I’m not interested in dwelling on any of this, other than to point out that getting inflation back down to zero hardly fixes the problem. Here are the latest data from the ABS:

  • The Consumer Price Index (CPI) rose 2.1% this quarter.
  • Over the twelve months to the March 2022 quarter, the CPI rose 5.1%.
  • The most significant price rises were New dwelling purchase by owner-occupiers (+5.7%) and Automotive fuel (+11.0%).

Suppose the growth rate went down to zero from 5.1%, which it won’t any time soon, if ever. Since the CPI figure is a percentage change in the index you have not recovered your lost purchasing power. 

Most extraordinarily to me, the ABS only just mentions the latest index number, which is 123.9. The publication, so far as I could see, doesn’t even mention the index level a year ago which I calculate to have been 117.9.

The point: unless the Index falls back to 117.9, a zero inflation rate still leaves you 5.1% behind.

It is people on fixed incomes who will be really punished, but everyone who has not had their incomes rise by that 5.1% will be financially worse off.

So we now have all the ingredients of a wage-price spiral. This is what Labor has promised: ‘Absolutely’: Albanese backs wage growth at rate of inflation.

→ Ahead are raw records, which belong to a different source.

(** * Traffic-Equilibrium: the expression sandbox, the network model and the
      Frank-Wolfe solver, embedded from [graphdata/graph_model.py] and
      [algo/algorithms.py], with what [gui/main_window_logic.py] does to the
      graph when nodes are added and edges removed.

    Python floats are IEEE binary64 numbers and are modelled by Rocq's
    primitive floats; Python ints by [Z]; Python dicts, which keep insertion
    order, by association lists with in-place update; exceptions by an error
    monad.  What the program delegates to libraries is either modelled after
    the library's documentation ([ast.parse], [ast.walk], [eval] on the
    whitelisted fragment) or left as a parameter of the solver
    ([numpy.dot], [networkx.shortest_path]). *)

From Stdlib Require Import ZArith Floats Lia Ascii String.
From stdpp Require Import base list strings.

Open Scope Z_scope.

(** ** Exceptions and results *)

(** The exception classes that the modelled code can raise.  Only
    [UnsafeExpression] carries its message, which the properties speak about. *)
Inductive exn : Type :=
  | SyntaxError
  | UnsafeExpression (msg : string)
  | NameError
  | TypeError
  | ValueError
  | ZeroDivisionError
  | OverflowError
  | KeyError
  | IndexError
  | NodeNotFound
  | NetworkXNoPath.

(** The outcome of running a piece of Python: a value, a raised exception, or
    [OutsideModel] when the run leaves the fragment of Python whose semantics
    is written out below (string formatting, libm functions, ...).  Nothing
    is claimed about such runs. *)
Inductive result (A : Type) : Type :=
  | Ok (a : A)
  | Raise (e : exn)
  | OutsideModel.
Arguments Ok {A} a.
Arguments Raise {A} e.
Arguments OutsideModel {A}.

#[global] Instance result_ret : MRet result := fun A a => Ok a.
#[global] Instance result_bind : MBind result := fun A B k r =>
  match r with
  | Ok a => k a
  | Raise e => Raise e
  | OutsideModel => OutsideModel
  end.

“I believe the minimum wage should at least keep up with the cost of living,” Albanese told a press conference in the Melbourne seat of Chisholm on Tuesday morning.

Productivity has fallen backwards since the lockdowns and the covid restrictions. Governments everywhere – see Victoria specially – have thrown away billions of dollars on useless unproductive projects. (The US has gone absolutely insane.)

Put in place a system that adjusts wages to the movement in prices and the disaster that will follow will still be with us twenty years from now.